Sunday, October 09, 2011

Roy Batty's Wonders Were Here All Along

The Hitcher (1986)
directed by Robert Harmon
rating: 4 out of 5 cravats
on DVD from Netflix

Eric Red wrote Near Dark, one of my favorite movies. I didn't learn that until after I'd watched The Hitcher, but it seems unusual that two relatively inexperienced directors (Kathryn Bigelow for Near Dark and one-time cinematographer Robert Harmon here) would complement two screenplays so well. The Hitcher is a thriller, but if you think about Near Dark, you remember that the vampires are immortal but more or less human. Vicious, sure, but no powers beyond heightened senses that draw a girl like Mae out into the moonlight.

In The Hitcher, John Ryder appears and disappears in ways that don't make sense. He's always exactly where he needs to be, to an uncanny degree. Harmon shoots the desert so wide open that it's as if the conflicts and car chases we witness are flickering mirages that play out and fade away. Meaning, I guess, that there's something supernatural at work, just as there always is anytime you're too far away from things on your own.

In both movies, there is a scene where someone we care about calls home to tell the person on the other line that he or she is okay. These are remote, local situations and they play out with regional law enforcement and almost no one else. No one is up against a vast conspiracy, and nothing that happens gets national attention. These movies take place in expanses of land that people in cars pass through. When night falls travelers want to be safe in bed, not out on the weary and limitless road.

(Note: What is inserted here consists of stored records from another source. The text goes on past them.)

(** The document of the earlier request always has both generation
    parameters. *)
Lemma earlier_Marshal_request_of (f : float -> string)
      (cfg : gemini.generateConfig) (prompt : string) :
  earlier.Marshal f (earlier.request_of cfg prompt)
  = if json.unsupported (gemini.temperature cfg)
    then inl ("json: unsupported value: "
              ++ json.unsupported_text (gemini.temperature cfg))
    else
      inr (json.JObject
             ([("contents",
                json.JArray
                  [json.JObject
                     [("parts",
                       json.JArray
                         [json.JObject
                            [("text", json.JString (json.coerce prompt))]])]]);
               ("generationConfig",
                json.JObject
                  [("maxOutputTokens",
                    json.JNumber (strconv.Itoa (gemini.maxTokens cfg)));
                   ("temperature", json.JNumber (f (gemini.temperature cfg)))])]
              ++ if gemini.googleSearch cfg
                 then [("tools",
                        json.JArray
                          [json.JObject [("googleSearch", json.JObject [])]])]
                 else [])%list).
Proof.
  unfold earlier.Marshal, earlier.Marshal_GenerationConfig, earlier.request_of.
  cbn [earlier.Request_GenerationConfig earlier.Temperature
       earlier.MaxOutputTokens earlier.Contents earlier.Tools].
  destruct (json.unsupported (gemini.temperature cfg)); [reflexivity|].
  destruct (gemini.googleSearch cfg); reflexivity.
Qed.

(** X21: The earlier [Generate] validates nothing: whatever max tokens and
    temperature the options give, zero and negative ones too, a request whose
    temperature the encoder can write is handed to the executor when its URL
    parses, and its body spells both parameters as they are. *)
Theorem earlier_Generate_sends_parameters_unvalidated :
  forall (P : gemini.Platform) (c : gemini.Client) (prompt : string)
         (opts : list gemini.GenerateOption),
    let cfg := gemini.resolve opts in
    let body :=
      json.JObject
        ([("contents",
           json.JArray
             [json.JObject
                [("parts",
                  json.JArray
                    [json.JObject
                       [("text", json.JString (json.coerce prompt))]])]]);
          ("generationConfig",
           json.JObject
             [("maxOutputTokens",
               json.JNumber (strconv.Itoa (gemini.maxTokens cfg)));
              ("temperature",
               json.JNumber (gemini.FormatFloat P (gemini.temperature cfg)))])]
         ++ if gemini.googleSearch cfg
            then [("tools",
                   json.JArray
                     [json.JObject [("googleSearch", json.JObject [])]])]
            else [])%list in
    json.unsupported (gemini.temperature cfg) = false ->
    gemini.NewRequest_error P "POST" (http.URL (spec.post c body)) = None ->
    filter earlier.is_Do (fst (earlier.Generate P c prompt opts))
    = [earlier.doer_Do (spec.post c body)].
Proof.
  intros P c prompt opts cfg body Finite Url.
  rewrite earlier_Generate_flat. cbv zeta.
  rewrite earlier_Marshal_request_of. fold cfg. rewrite Finite.
  fold body. rewrite Url.
  destruct (gemini.Do P (gemini.doer c) (spec.post c body)); reflexivity.
Qed.

Lemma earlier_Generate_sends_zero_max_tokens_and_a_negative_temperature :
  filter earlier.is_Do
         (fst (earlier.Generate sample.platform
                 (sample.client (sample.answers 200 "{}")) "hello"
                 [gemini.WithMaxTokens 0; gemini.WithTemperature (-1)%float]))
  = [earlier.doer_Do
       (spec.post (sample.client (sample.answers 200 "{}"))
          (json.JObject
             [("contents",
               json.JArray
                 [json.JObject
                    [("parts",
                      json.JArray
                        [json.JObject
                           [("text", json.JString (json.coerce "hello"))]])]]);
              ("generationConfig",
               json.JObject
                 [("maxOutputTokens", json.JNumber (strconv.Itoa 0));
                  ("temperature",
                   json.JNumber (sample.format_b (-1)%float))])]))].
Proof.
  apply (earlier_Generate_sends_parameters_unvalidated
           sample.platform (sample.client (sample.answers 200 "{}")) "hello"
           [gemini.WithMaxTokens 0; gemini.WithTemperature (-1)%float]);
    reflexivity.
Defined.

(** ** The two revisions of Generate *)

(** With max tokens that are not zero the two revisions serialize the same
    document. *)
Lemma revisions_serialize_alike (f : float -> string)
      (cfg : gemini.generateConfig) (prompt : string) :
  gemini.maxTokens cfg <> 0 ->
  gemini.Marshal f (spec.request_of cfg prompt)
  = earlier.Marshal f (earlier.request_of cfg prompt).
Proof.
  intros Tokens. apply Z.eqb_neq in Tokens.
  rewrite earlier_Marshal_request_of.
  unfold gemini.Marshal, gemini.Marshal_GenerationConfig, spec.request_of.
  cbn [gemini.Request_GenerationConfig gemini.Temperature
       gemini.MaxOutputTokens gemini.Contents gemini.Tools].
  rewrite Tokens.
  destruct (json.unsupported (gemini.temperature cfg)); [reflexivity|].
  destruct (gemini.googleSearch cfg); reflexivity.
Qed.

(** X22: On parameters that are valid the two revisions hand the same requests
    to the executor. What the earlier one returns as raw bytes the later one
    decodes, unless the bytes exceed 10 MiB, which the earlier one returns
    all the same; a response the later one returns is the decoding of the
    bytes the earlier one returns; and an HTTP error of the earlier one,
    which carries the whole body, is the same error with the excerpt of the
    body in the later one, or a size limit error. *)
Theorem revisions_send_alike_and_the_later_decodes_and_bounds :
  forall (P : gemini.Platform) (c : gemini.Client) (prompt : string)
         (opts : list gemini.GenerateOption),
    spec.valid (gemini.resolve opts) ->
    (forall req,
        In (earlier.doer_Do req) (fst (earlier.Generate P c prompt opts))
        <-> In (gemini.doer_Do req) (fst (gemini.Generate P c prompt opts)))
    /\ (forall body,
           snd (earlier.Generate P c prompt opts) = inr body ->
           snd (gemini.Generate P c prompt opts)
           = if gemini.maxResponseBytes <? len body
             then inl gemini.response_exceeds_limit
             else match gemini.Unmarshal_Response P body with
                  | inl cause => inl (gemini.unmarshal_response cause)
                  | inr r => inr r
                  end)
    /\ (forall r,
           snd (gemini.Generate P c prompt opts) = inr r ->
           exists body,
             snd (earlier.Generate P c prompt opts) = inr body
             /\ gemini.Unmarshal_Response P body = inr r)
    /\ (forall code body,
           snd (earlier.Generate P c prompt opts)
           = inl (gemini.HTTP_status code body) ->
           snd (gemini.Generate P c prompt opts)
           = if gemini.maxResponseBytes <? len body
             then inl gemini.response_exceeds_limit
             else inl (gemini.HTTP_status code (spec.excerpt body))).
Proof.
  intros P c prompt opts Valid.
  destruct (valid_passes_validation _ Valid) as [Tokens Temp].
  rewrite Generate_round_trip, earlier_Generate_flat.
  unfold spec.round_trip. cbv zeta. rewrite Tokens, Temp.
  rewrite (revisions_serialize_alike (gemini.FormatFloat P)
             (gemini.resolve opts) prompt)
    by (destruct Valid as [Positive _]; lia).
  destruct (earlier.Marshal _ _) as [cause|doc].
  { cbn [fst snd]. repeat split; try discriminate.
    - intros [E|[]]; discriminate E.
    - intros [E|[]]; discriminate E. }
  destruct (gemini.NewRequest_error P "POST" _) as [cause|].
  { cbn [fst snd]. repeat split; try discriminate.
    - intros [E|[]]; discriminate E.
    - intros [E|[]]; discriminate E. }
  destruct (gemini.Do P (gemini.doer c) (spec.post c doc)) as [cause|resp].
  { cbn [fst snd]. repeat split; try discriminate.
    - intros [E|[E|[]]]; [discriminate E | injection E as <-].
      right. left. reflexivity.
    - intros [E|[E|[]]]; [discriminate E | injection E as <-].
      right. left. reflexivity. }
  cbn [fst snd].
  assert (Quiet : forall req, ~ In (gemini.doer_Do req) (fst (spec.received P resp))).
  { intros req. unfold spec.received. cbv zeta.
    destruct (gemini.maxResponseBytes <? _);
      [|destruct (http.failure _); [|destruct (400 <=? _)]];
      cbn [fst In]; intuition discriminate. }
  split; [|split; [|split]].
  - intros req. split.
    + intros [E|[E|[E|[E|[]]]]]; try discriminate E. injection E as <-.
      right. left. reflexivity.
    + intros [E|[E|I]]; [discriminate E | injection E as <- |].
      * right. left. reflexivity.
      * destruct (Quiet req I).
  - intros body. unfold spec.received. cbv zeta.
    destruct (http.failure (http.Response_Body resp)); [discriminate|].
    destruct (400 <=? http.StatusCode resp); [discriminate|].
    intros [= <-].
    destruct (gemini.maxResponseBytes <? _); reflexivity.
  - intros r. unfold spec.received. cbv zeta.
    destruct (gemini.maxResponseBytes <? _); [discriminate|].
    destruct (http.failure (http.Response_Body resp)); [discriminate|].
    destruct (400 <=? http.StatusCode resp); [discriminate|].
    cbn [snd]. intros Decoded.
    exists (http.content (http.Response_Body resp)). split; [reflexivity|].
    destruct (gemini.Unmarshal_Response P _); [discriminate|].
    now injection Decoded as <-.
  - intros code body. unfold spec.received. cbv zeta.
    destruct (http.failure (http.Response_Body resp)); [discriminate|].
    destruct (400 <=? http.StatusCode resp); [|discriminate].
    intros [= <- <-].
    destruct (gemini.maxResponseBytes <? _); reflexivity.
Qed.

Lemma revisions_agree_on_the_request_of_the_test :
  let c := sample.client (sample.answers 200 "{}") in
  let opts := [gemini.WithMaxTokens 100; gemini.WithGoogleSearch] in
  (forall req,
      In (earlier.doer_Do req)
         (fst (earlier.Generate sample.platform c "hello" opts))
      <-> In (gemini.doer_Do req)
             (fst (gemini.Generate sample.platform c "hello" opts)))
  /\ (forall body,
         snd (earlier.Generate sample.platform c "hello" opts) = inr body ->
         snd (gemini.Generate sample.platform c "hello" opts)
         = if gemini.maxResponseBytes <? len body
           then inl gemini.response_exceeds_limit
           else match gemini.Unmarshal_Response sample.platform body with
                | inl cause => inl (gemini.unmarshal_response cause)
                | inr r => inr r
                end)
  /\ (forall r,
         snd (gemini.Generate sample.platform c "hello" opts) = inr r ->
         exists body,
           snd (earlier.Generate sample.platform c "hello" opts) = inr body
           /\ gemini.Unmarshal_Response sample.platform body = inr r)
  /\ (forall code body,
         snd (earlier.Generate sample.platform c "hello" opts)
         = inl (gemini.HTTP_status code body) ->
         snd (gemini.Generate sample.platform c "hello" opts)
         = if gemini.maxResponseBytes <? len body
           then inl gemini.response_exceeds_limit
           else inl (gemini.HTTP_status code (spec.excerpt body))).
Proof.
  cbv zeta.
  apply (revisions_send_alike_and_the_later_decodes_and_bounds
           sample.platform (sample.client (sample.answers 200 "{}")) "hello"
           [gemini.WithMaxTokens 100; gemini.WithGoogleSearch]).
  split; [simpl; lia | reflexivity].
Defined.

(** ** The earlier command line *)

Lemma earlier_lifted_calls (a : earlier_main.Action) (calls : list earlier.Event) :
  In a (map earlier_main.client_does calls) ->
  exists e, a = earlier_main.client_does e.
Proof.
  induction calls as [|x calls IH]; [intros []|].
  intros [E|I]; [exists x; now rewrite E | exact (IH I)].
Qed.

(** X23: The earlier [main] asks for its arguments before it loads the
    configuration: with fewer than two it prints its usage line on standard
    error and exits with status 1 whatever the environment holds. Of more
    arguments it takes the first as the prompt and ignores the others, and
    every call of [Generate] it makes enables the search tool. *)
Theorem earlier_main_wants_one_argument_and_ignores_the_others :
  forall (P : gemini.Platform) (p : earlier_main.Process),
    ((List.length (earlier_main.Args p) < 2)%nat ->
     earlier_main.main P p
     = ([earlier_main.to_stderr ("Usage: gemini <prompt>" ++ main.newline)], 1))
    /\ (forall a b rest,
           earlier_main.Args p = a :: b :: rest ->
           earlier_main.main P p
           = earlier_main.main P {| earlier_main.Args := [a; b];
                                    earlier_main.MustLoad := earlier_main.MustLoad p;
                                    earlier_main.call_New := earlier_main.call_New p;
                                    earlier_main.Indent := earlier_main.Indent p |}
           /\ forall c prompt opts,
               In (earlier_main.calls_Generate c prompt opts)
                  (fst (earlier_main.main P p)) ->
               prompt = b /\ gemini.googleSearch (gemini.resolve opts) = true).
Proof.
  intros P p. split.
  - intros Few. apply Nat.ltb_lt in Few. unfold earlier_main.main.
    now rewrite Few.
  - intros a b rest Given. split.
    + unfold earlier_main.main. rewrite Given. reflexivity.
    + intros c prompt opts. unfold earlier_main.main. rewrite Given.
      cbn [List.length Nat.ltb Nat.leb nth].
      destruct (earlier_main.MustLoad p) as [v|cfg].
      { intros [E|[]]; discriminate E. }
      cbv zeta.
      set (generated := earlier.Generate P _ b _).
      assert (Lifted : forall last,
                 In (earlier_main.calls_Generate c prompt opts)
                    (map earlier_main.client_does (fst generated) ++ [last]) ->
                 (forall c' p' o', last <> earlier_main.calls_Generate c' p' o') ->
                 False).
      { intros last I Other. apply in_app_or in I. destruct I as [I|[E|[]]].
        - apply earlier_lifted_calls in I. destruct I as [e E]. discriminate E.
        - exact (Other _ _ _ E). }
      destruct (snd generated) as [err|body];
        [|destruct (earlier_main.Indent p body)];
        cbn [fst app In];
        (intros [E|[E|[E|I]]]; try discriminate E;
         [injection E as _ <- <-; split; reflexivity
         |exfalso; apply (Lifted _ I); discriminate]).
Qed.
(** A filter field at its "unconstrained" sentinel. *)
Definition at_sentinel (p : SearchParameters) (f : Field) : bool :=
  match f with
  | FActionID => String.eqb (ActionID p) INF
  | FAgentID => String.eqb (AgentID p) INF
  | FCommandID => String.eqb (CommandID p) INF
  | FInvestigatorID => String.eqb (InvestigatorID p) INF
  | FActionName => String.eqb (ActionName p) PCT
  | FAgentName => String.eqb (AgentName p) PCT
  | FInvestigatorName => String.eqb (InvestigatorName p) PCT
  | FThreatFamily => String.eqb (ThreatFamily p) PCT
  | FStatus => String.eqb (Status p) PCT
  | FBefore | FAfter | FFoundAnything => false
  end.

(** * The join-inference rules of the specification (section 4.3)

    Each join names the tables it adds; the lists are in the final order the
    specification gives, one entry per join flag. *)
Inductive SpecJoin :=
  | SJCommands | SJAgents | SJActions | SJSignaturesInvestigators | SJSignaturesActions.

Definition spec_join_tables (j : SpecJoin) : list string :=
  match j with
  | SJCommands => ["commands"]
  | SJAgents => ["agents"]
  | SJActions => ["actions"]
  | SJSignaturesInvestigators => ["signatures"; "investigators"]
  | SJSignaturesActions => ["signatures"; "actions"]
  end.

Definition is_filter_set (p : SearchParameters) (f : Field) : bool := negb (at_sentinel p f).

(** Actions: AgentID|AgentName => joinAgent, joinCommand; CommandID =>
    joinCommand; InvestigatorID|InvestigatorName => joinInvestigator. *)
Definition spec_actions_joins (p : SearchParameters) : list SpecJoin :=
  let jAgent := is_filter_set p FAgentID || is_filter_set p FAgentName in
  let jCommand := jAgent || is_filter_set p FCommandID in
  let jInv := is_filter_set p FInvestigatorID || is_filter_set p FInvestigatorName in
  ((if jCommand then [SJCommands] else []) ++ (if jAgent then [SJAgents] else [])
   ++ (if jInv then [SJSignaturesInvestigators] else []))%list.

The burger that Nash cooks on a griddle for Jim is a hall-of-famer. The car stunts in The Hitcher go toe-to-toe with the best of them. There are good Texas touches but there isn't a moment when the movie doesn't look like the Mojave Desert. Harmon's cinematographer, John Seale, takes advantage of every easy dip and gentle curve on the highway. Night and day switch places indiscriminately, and buses that Jim passed catch up to him. It seems like there should be a bigger city somewhere, a destination more permanent than a gas station, but he's stuck with very little to hold onto. Just that burger, really, wolfed down out of the sun.

It's my favorite dream, dreamed by an agoraphobic. If I really have "Riders on the Storm" to thank for this then it's time to reevaluate my relationship with the Doors.